В июне 1935-го AEAR активно готовит Международный конгресс писателей в защиту культуры, масштабную пропагандистскую операцию, обустроенную сталинскими прихвостнями для защиты не столько культуры, сколько своей тирании на фоне дипломатического сближения СССР и Франции. Кревель, состоявший в оргкомитете этой эпохальной требы, намерен добиться для Бретона права выступить от имени движения. Но в этот комитет как представитель советских писателей входит Илья Эренбург, подхалим-сталинист, ранее высказавшийся о сюрреалистах крайне оскорбительно5. Вечером 14 июня этот наймит-клеветник имел несчастье повстречаться с Бретоном, Пере и чешскими сюрреалистами Йиндржихом Штырским, Витезславом Незвалом и Тойен. Подойдя, Бретон представляется и отвешивает тому пощёчину; Пере следует его примеру. Назавтра, в ходе подготовительного заседания конгресса, Эренбург требует лишить Бретона слова; остальные организаторы этой жалкой вакханалии, как-то: Арагон и Андре Мальро, и не думают возражать. Кревель, наоборот, убеждён, что заслушать Бретона и сюрреалистов совершенно необходимо и все следующие дни не жалеет сил, добиваясь, чтобы Эренбург и его сторонники передумали бы или Бретон попытался перед своим обидчиком извиниться: всё впустую. В полном отчаянии он к тому же получает результаты последних анализов: туберкулёз добрался до почек. В ночь с 17 на 18 июня, вернувшись домой, он совершает самоубийство. «Чайник на плите; закрыть окно поплотнее, повернуть кран, забыть поднести спичку», писал он ещё в 1924-м в «Уловках».

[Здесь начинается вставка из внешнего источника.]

Definition _initialize_index (w : W) : outcome CacheException unit * W :=
  match index_dir w with
  | None => (Return tt, w)
  | Some d =>
      match files (store w) !! d with
      | Some _ => (Return tt, w)
      | None =>
          if writable (store w)
          then (Return tt, write d [] w)
          else (Raise Unwritable, w)
      end
  end.

Lemma file_load_live (w : W) (l : ref) (w' : W) :
  load w = (Return l, w') -> l < length (heap w').
Proof.
  unfold load. destruct (index_dir w) as [d|]; [|discriminate].
  destruct (files (store w) !! d) as [rows|]; [|discriminate].
  intros [= <- <-]. cbn. rewrite length_app. cbn. lia.
Qed.

#[global] Instance backend : IndexBackend string Disk CacheException :=
  Build_IndexBackend load save _initialize_index file_load_live.

(** A clock that starts a quarter of a second past noon and gains a
    second at each reading. *)
Definition tick_clock (n : nat) : datetime :=
  mk_datetime 2024 3 9 12 0 (N.of_nat n) 250000.

(** A writable disk with no index yet, and a registry not yet pointed
    anywhere. *)
Definition blank : State string Disk :=
  mk_State (mk_World None [] (mk_Disk ∅ true) tick_clock 0) [].

(** The same after [set_index_dir (Some cache)]. *)
Definition fresh : State string Disk :=
  (set_index_dir (Some "cache") blank).2.

(** A read-only disk with no index on it. *)
Definition sealed : State string Disk :=
  mk_State (mk_World None [] (mk_Disk ∅ false) tick_clock 0) [].

(** The disk turned read-only after the index was created. *)
Definition locked : State string Disk :=
  mk_State (with_store (mk_Disk (files (store (world fresh))) false)
              (world fresh)) [].

End FileIndex.

Module MemIndex.

Inductive MemError := Unset | Lost.

Definition W := World unit (option ref).

Definition load (w : W) : outcome MemError ref * W :=
  match store w with
  | None => (Raise Unset, w)
  | Some l =>
      match heap w !! l with
      | Some _ => (Return l, w)
      | None => (Raise Lost, w)
      end
  end.

Definition save (index : ref) (w : W) : outcome MemError unit * W :=
  (Return tt, with_store (Some index) w).

Definition _initialize_index (w : W) : outcome MemError unit * W :=
  match index_dir w with
  | None => (Raise Unset, w)
  | Some _ =>
      (Return tt,
       with_store (Some (length (heap w))) (with_heap (heap w ++ [[]]) w))
  end.

Lemma mem_load_live (w : W) (l : ref) (w' : W) :
  load w = (Return l, w') -> l < length (heap w').
Proof.
  unfold load. destruct (store w) as [l0|]; [|discriminate].
  destruct (heap w !! l0) eqn:E; [|discriminate].
  intros [= <- <-]. eapply lookup_lt_Some, E.
Qed.

#[global] Instance backend : IndexBackend unit (option ref) MemError :=
  Build_IndexBackend load save _initialize_index mem_load_live.

Definition blank : State unit (option ref) :=
  mk_State (mk_World None [] None FileIndex.tick_clock 0) [].

Definition fresh : State unit (option ref) :=
  (set_index_dir (Some tt) blank).2.

End MemIndex.

(** A third backend: [QuotaIndex] shares its list object like [MemIndex]
    and refuses to save an index longer than its quota. *)

Module QuotaIndex.

Inductive QuotaError := NoIndex | Full.

Record Shelf := mk_Shelf {
  own : option ref;
  quota : nat
}.

Definition W := World string Shelf.

Definition load (w : W) : outcome QuotaError ref * W :=
  match own (store w) with
  | None => (Raise NoIndex, w)
  | Some l =>
      match heap w !! l with
      | Some _ => (Return l, w)
      | None => (Raise NoIndex, w)
      end
  end.

Definition save (index : ref) (w : W) : outcome QuotaError unit * W :=
  if (length (deref index w) <=? quota (store w))%nat
  then (Return tt, with_store (mk_Shelf (Some index) (quota (store w))) w)
  else (Raise Full, w).

Definition _initialize_index (w : W) : outcome QuotaError unit * W :=
  (Return tt,
   with_store (mk_Shelf (Some (length (heap w))) (quota (store w)))
     (with_heap (heap w ++ [[]]) w)).

Lemma quota_load_live (w : W) (l : ref) (w' : W) :
  load w = (Return l, w') -> l < length (heap w').
Proof.
  unfold load. destruct (own (store w)) as [l0|]; [|discriminate].
  destruct (heap w !! l0) eqn:E; [|discriminate].
  intros [= <- <-]. eapply lookup_lt_Some, E.
Qed.

#[global] Instance backend : IndexBackend string Shelf QuotaError :=
  Build_IndexBackend load save _initialize_index quota_load_live.

(** A shelf with room for one entry, set up, and the same once full. *)
Definition fresh : State string Shelf :=
  (set_index_dir (Some "shelf")
     (mk_State (mk_World None [] (mk_Shelf None 1) FileIndex.tick_clock 0) [])).2.

Definition full : State string Shelf := (add "a" fresh).2.

End QuotaIndex.

Section Hooks.

Context {Loc Store Exn : Type} {backend : IndexBackend Loc Store Exn}.

(** Neither [load] nor [save] reads the system clock. *)
Definition leave_clock_alone : Prop :=
  (forall w : World Loc Store, ticks (load w).2 = ticks w) /\
  (forall (l : ref) (w : World Loc Store), ticks (save l w).2 = ticks w).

Речь, которую Кревель должен был произнести на этом злосчастном Конгрессе, будет опубликована в июле 1935 года в «Коммуне»; завершает её такая фраза: «Привидению противостоит становление». Ещё через месяц в коллективном заявлении «Когда сюрреалисты были правы»6 члены парижской и брюссельской групп официально разрывают отношения со сталинским коммунизмом.
Осень 2020
ПРИМЕЧАНИЯ ПЕРЕВОДЧИКА
1 Detours можно перевести и как «Извилины» или «Зигзаги».

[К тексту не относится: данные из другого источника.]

(** X9. A wipe removes regular files of the one directory and nothing else:
    its subdirectories stay, every other directory is untouched, and the
    directory itself is still there if it was. *)
Theorem wipeDirectory_removes_only_regular_files directory w :
  let after := fs (FileUtilities.wipeDirectory directory w).2 in
  (forall entries name,
     fs w !! directory = Some entries -> entries !! name = Some Subdirectory ->
     lookup_path_in directory name after = Some Subdirectory)
  /\ (forall name content,
        lookup_path_in directory name after <> Some (RegularFile content))
  /\ (forall other, other <> directory -> after !! other = fs w !! other)
  /\ (is_Some (fs w !! directory) <-> is_Some (after !! directory)).
Proof.
  cbv zeta.
  destruct (wipeDirectory_effect directory w) as (Hnone & Hkept & Hsub & Hother).
  cbv zeta in *. split; [exact Hsub|]. split; [|split; [exact Hother|]].
  - intros name content. unfold lookup_path_in.
    destruct (fs (FileUtilities.wipeDirectory directory w).2 !! directory)
      as [entries|] eqn:He; [|discriminate].
    cbn. exact (Hnone entries name content He).
  - split; [exact Hkept|]. rewrite wipeDirectory_fs.
    destruct (fs w !! directory) as [files|] eqn:Hd; [eauto|].
    rewrite Hd. intros [x Hx]. discriminate.
Qed.

(** ** Version extraction, beyond the example *)

Lemma in_every_third {A} (v : A) (l : list A) : In v (every_third l) -> In v l.
Proof.
  revert v.
  assert (H : forall n (l : list A), length l <= n ->
                                     forall v, In v (every_third l) -> In v l).
  { induction n as [|n IH]; intros l0 Hlen v Hin.
    - destruct l0; [exact Hin | simpl in Hlen; lia].
    - destruct l0 as [|a [|b [|c rest]]]; try exact Hin.
      + destruct Hin as [->|[]]. left. reflexivity.
      + cbn [every_third] in Hin. destruct Hin as [->|Hin]; [left; reflexivity|].
        right. right. right. apply IH; [simpl in Hlen; lia | exact Hin]. }
  intros v. apply (H (length l) l). lia.
Qed.

Lemma length_every_third {A} (l : list A) :
  length (every_third l) = (length l + 2) / 3.
Proof.
  assert (H : forall n (l : list A), length l <= n ->
                                     length (every_third l) = (length l + 2) / 3).
  { induction n as [|n IH]; intros l0 Hlen.
    - destruct l0; [reflexivity | simpl in Hlen; lia].
    - destruct l0 as [|a [|b [|c rest]]]; try reflexivity.
      cbn [every_third length]. rewrite IH by (simpl in Hlen; lia).
      replace (S (S (S (length rest))) + 2) with (length rest + 2 + 1 * 3) by lia.
      rewrite Nat.div_add by lia. lia. }
  apply (H (length l) l). lia.
Qed.

Lemma extraction_unfolded registryQueryResult :
  extractVersionsOutOfRegistryKeyStrings registryQueryResult
  = every_third (List.filter nonblank (tail (JS.split " " registryQueryResult))).
Proof.
  unfold extractVersionsOutOfRegistryKeyStrings.
  rewrite filter_every_third, filter_drops_blank_and_first. reflexivity.
Qed.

2 Цит. по: Бретон А. Манифест сюрреализма Называть вещи своими именами: Программные выступления мастеров западноевропейской литературы XX в. Сост., предисл., общ. ред. Л.Г. Андреева. М.: Прогресс, 1986. С. 56. Пер. с фр. Л.Г. Андреева и Г. К. Косикова.
3 Герасим Лука (наст, имя Залман Локер, 19131994) близкий к сюрреалистам румын, поэт, художник и теоретик, в основном писавший no-фр., покончил с собой. В «Мёртвой смерти» (1945) отголоском утраченного ныне «Первого неэдипова манифеста» он описывал «попытки самоубийства при помощи невозможного». Справедливости ради отметим, что Жиль Делёз называл Луку «величайшим из живущих ныне французских поэтов».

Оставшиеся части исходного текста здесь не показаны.